You have to know what the rules are of course in order to break them.  But if you do, and you can find a way to break them, then you’ll power ahead.  What if the target market is to date only teenage boys? That was true of gaming until Nintendo developed the wonderfully successful Wii Fit.  What if underwear advertising only ever runs in women’s magazines?
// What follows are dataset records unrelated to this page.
(** * BBox-tool: the annotation state and the sidecar writer of [main.py]

    A shallow embedding of the event handlers of [ImageWidget] and
    [MainWidget] that touch the list of boxes, the image queue and the
    sidecar files, followed by the properties proved about them.

    Conventions.
    - Python integers are [Z]; a box is the Python list the code stores,
      [[lx; ly; rx; ry]] or [[lx; ly; rx; ry; idx]], hence a [list Z].
    - Handlers run in a state-and-exception monad over the whole
      application state [App]; an exception keeps the mutations made
      before it was raised, as in Python.
    - Painting (pixmaps, [update], [setFixedSize], [fitSize], the whole of
      [mouseMoveEvent]) is left out; [drawResultBox] is kept for the
      exceptions it can raise. The labels and buttons that are only
      written to ([cursorPos], [inputPathLabel], the enabled flags) are
      left out as well.
    - [key_config] is a field of the state: the list read from
      [config.json] when the program starts.
    - Float arithmetic, the directory listing and the image decoders are
      taken from a [Host] interface; [binary64_host] gives the floats of
      Python, and the properties that depend on the rounding are proved
      on it.
    - The disk holds the text files, the directories and the crops the
      program deals with. [open] on a sidecar file and [os.makedirs]
      succeed; a crop is saved only into a directory that is on the
      disk (FileNotFoundError otherwise), and only when the slice cut
      out of the image is not empty ([cv2.error] otherwise).
    - Paths are POSIX paths. *)

From Stdlib Require Import ZArith QArith Qround Qabs Qpower Lqa Ascii String List Lia.
From Stdlib Require Import SpecFloat.
From stdpp Require Import base option list strings gmap pretty.

Local Open Scope Z_scope.

(** ** Python helpers *)

(** [s[:-4]]: the string without its last four characters. *)
Definition drop_last4 (s : string) : string :=
  String.substring 0 (String.length s - 4) s.

(** [l[i]] for a Python index, negative indices counting from the end;
    [None] stands for IndexError. *)
Definition py_index {A : Type} (l : list A) (i : Z) : option A :=
  let n := Z.of_nat (length l) in
  if (0 <=? i) && (i <? n) then l !! Z.to_nat i
  else if (- n <=? i) && (i <? 0) then l !! Z.to_nat (n + i)
  else None.

(** [l.remove(x)]: drops the first element equal to [x]; [None] stands
    for the ValueError raised when there is none. *)
Fixpoint list_remove (x : string) (l : list string) : option (list string) :=
  match l with
  | [] => None
  | y :: l' =>
      if String.eqb y x then Some l'
      else match list_remove x l' with
           | Some r => Some (y :: r)
           | None => None
           end
  end.

(** [posixpath.basename]: what follows the last slash. *)
Fixpoint basename_from (acc : string) (s : string) : string :=
  match s with
  | EmptyString => acc
  | String c s' =>
      if Ascii.eqb c "/"%char then basename_from s' s'
      else basename_from acc s'
  end.

Definition os_path_basename (p : string) : string := basename_from p p.

(** [posixpath.join] of two components. *)
Definition ends_with_slash (a : string) : bool :=
  match String.get (String.length a - 1) a with
  | Some c => Ascii.eqb c "/"%char
  | None => false
  end.

Definition os_path_join (a b : string) : string :=
  match String.get 0 b with
  | Some "/"%char => b
  | _ => if String.eqb a "" || ends_with_slash a then a +:+ b
         else a +:+ "/" +:+ b
  end.

(** [posixpath.dirname]: the path up to its last slash, without the
    slashes it ends with unless it is made of slashes only. *)
Fixpoint has_slash (s : string) : bool :=
  match s with
  | EmptyString => false
  | String c s' => Ascii.eqb c "/"%char || has_slash s'
  end.

Fixpoint all_slashes (s : string) : bool :=
  match s with
  | EmptyString => true
  | String c s' => Ascii.eqb c "/"%char && all_slashes s'
  end.

(** [p[:p.rfind('/') + 1]] *)
Fixpoint up_to_last_slash (p : string) : string :=
  match p with
  | EmptyString => EmptyString
  | String c p' => if has_slash p then String c (up_to_last_slash p') else EmptyString
  end.

(** [head.rstrip('/')] *)
Fixpoint rstrip_slashes (head : string) : string :=
  match head with
  | EmptyString => EmptyString
  | String c head' =>
      if all_slashes head then EmptyString else String c (rstrip_slashes head')
  end.

Definition os_path_dirname (p : string) : string :=
  let head := up_to_last_slash p in
  if negb (String.eqb head "") && negb (all_slashes head) then rstrip_slashes head
  else head.

(** [numpy] basic slicing [a:b] along an axis of length [n]: a negative
    bound counts from the end, and both bounds are clipped to the axis.
    The slice holds the positions from the first bound up to, and
    without, the second. *)
Definition slice_bounds (a b n : Z) : Z * Z :=
  let adjust i := if i <? 0 then Z.max (i + n) 0 else Z.min i n in
  (adjust a, adjust b).

(** [img[y : y + h, x : x + w]] on an image of [ow] by [oh] pixels: the
    region [(x0, y0, width, height)] that is cut out, or [None] when the
    slice is empty. *)
Definition cut_region (rect : Z * Z * Z * Z) (ow oh : Z) : option (Z * Z * Z * Z) :=
  let '(x, y, w, h) := rect in
  let '(y0, y1) := slice_bounds y (y + h) oh in
  let '(x0, x1) := slice_bounds x (x + w) ow in
  if (y0 <? y1) && (x0 <? x1) then Some (x0, y0, x1 - x0, y1 - y0) else None.

(** ** The state *)

(** A stored box: four coordinates, then the label index once it has one. *)
Abbreviation Box := (list Z).

(** The text of the [autoLabel] status label; it is created with
    ['Manual Label'] and only ever toggled between the two. *)
Inductive Mode := ManualLabel | AutoLabel.

Definition text (m : Mode) : string :=
  match m with
  | ManualLabel => "Manual Label"
  | AutoLabel => "Auto Label"
  end.

Inductive MouseButton := LeftButton | RightButton | OtherButton.

(** [ImageWidget]. The attributes [W] and [H] are created by the first
    [setPixmap]; the values they start with here are never read, because
    [writeResults] reads them only once the status name has left
    ['Ready'], which [setNextImage] does three lines before [setPixmap]:
    the only way to stop in between is the AttributeError of line 472,
    which ends the session. *)
Record ImageWidget := mkImageWidget {
  results : list Box;
  last_idx : Z;
  drawing : bool;
  lastPoint : Z * Z;
  W : Z;
  H : Z;
  screen_height : Z
}.

(** The status bar of [MyApp]. *)
Record MyApp := mkMyApp {
  fileName : string;
  imageSize : string;
  autoLabel : Mode;
  progress : string
}.

(** [MainWidget]. [imgList] and [total_imgs] do not exist before the
    first [registerInputPath]. *)
Record MainWidget := mkMainWidget {
  currentImg : string;
  key_config : list string;
  crop_mode : bool;
  save_directory : option string;
  savePathLabel : string;
  imgList : option (list string);
  total_imgs : option Z
}.

(** What the program leaves on disk: text files by path, directories,
    and the crop images written, each with the region [(x, y, w, h)] of
    the image it was cut from. *)
Record Disk := mkDisk {
  files : gmap string string;
  dirs : gset string;
  crops : list (string * (Z * Z * Z * Z))
}.

Record App := mkApp {
  label_img : ImageWidget;
  main : MainWidget;
  parent : MyApp;
  disk : Disk;
  popups : list (string * string);
  stdout : list string
}.

Definition initial_ImageWidget (screen : Z) : ImageWidget :=
  mkImageWidget [] 0 false (0, 0) 0 0 screen.

Definition initial_App (screen : Z) (keys : list string) (d : Disk) : App :=
  mkApp (initial_ImageWidget screen)
        (mkMainWidget "start.png" keys false None "Save Path not selected" None None)
        (mkMyApp "Ready" "      " ManualLabel "                 ")
        d [] [].

(** Field updates. *)
Definition set_results (r : list Box) (w : ImageWidget) : ImageWidget :=
  mkImageWidget r (last_idx w) (drawing w) (lastPoint w) (W w) (H w) (screen_height w).
Definition set_last_idx (i : Z) (w : ImageWidget) : ImageWidget :=
  mkImageWidget (results w) i (drawing w) (lastPoint w) (W w) (H w) (screen_height w).
Definition set_drawing (b : bool) (w : ImageWidget) : ImageWidget :=
  mkImageWidget (results w) (last_idx w) b (lastPoint w) (W w) (H w) (screen_height w).
Definition set_lastPoint (p : Z * Z) (w : ImageWidget) : ImageWidget :=
  mkImageWidget (results w) (last_idx w) (drawing w) p (W w) (H w) (screen_height w).
Definition set_WH (w0 h0 : Z) (w : ImageWidget) : ImageWidget :=
  mkImageWidget (results w) (last_idx w) (drawing w) (lastPoint w) w0 h0 (screen_height w).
That didn’t stop Wonderbra stopping traffic and step changing the brand with poster advertising.

We’re enjoying an event invented by an outrageous rule breaker.

An event that the Sunday Times has predicted “if it all goes to plan will be the most commercially successful event in the sport’s history”.

The Rugby World Cup.

By some accounts in 1823 a sixteen year old school boy at Rugby School, William Webb Ellis, was meant to be playing football but instead, as a commemorative stone states: “with a fine disregard for the rules of football…first took the ball in his arms and ran with it, thus originating the distinctive feature of the rugby game.”   As one source adds “Lucky he didn’t go to a Comprehensive – he’d have got the shoeing of his life.”

Though many people contradict this story, it’s made the name of Webb Ellis last for over a century.

Look for the rules of the category you’re planning in and think about how you could break them.  That might be by changing target audience, broadening a niche by attracting a bigger cohort of buyers.  It might be by using a medium that no-one else in the category does.  It might be by advertising all year round in a seasonal competitive market.

You might break the rules by breaking the rules of the competition.  I won a course of this nature by a ruthless disregard of the rules the judges had set.  (Note to anyone attending the course: This is high risk.  One of our judges wanted to disqualify us, but we talked our way into the win.)

So Media Business Course candidates, look for the rules and then subvert them.  Most of your judges will probably have broken a rule or two in their time, and the stories that they could tell of those times would be good to entice out of them at any question time.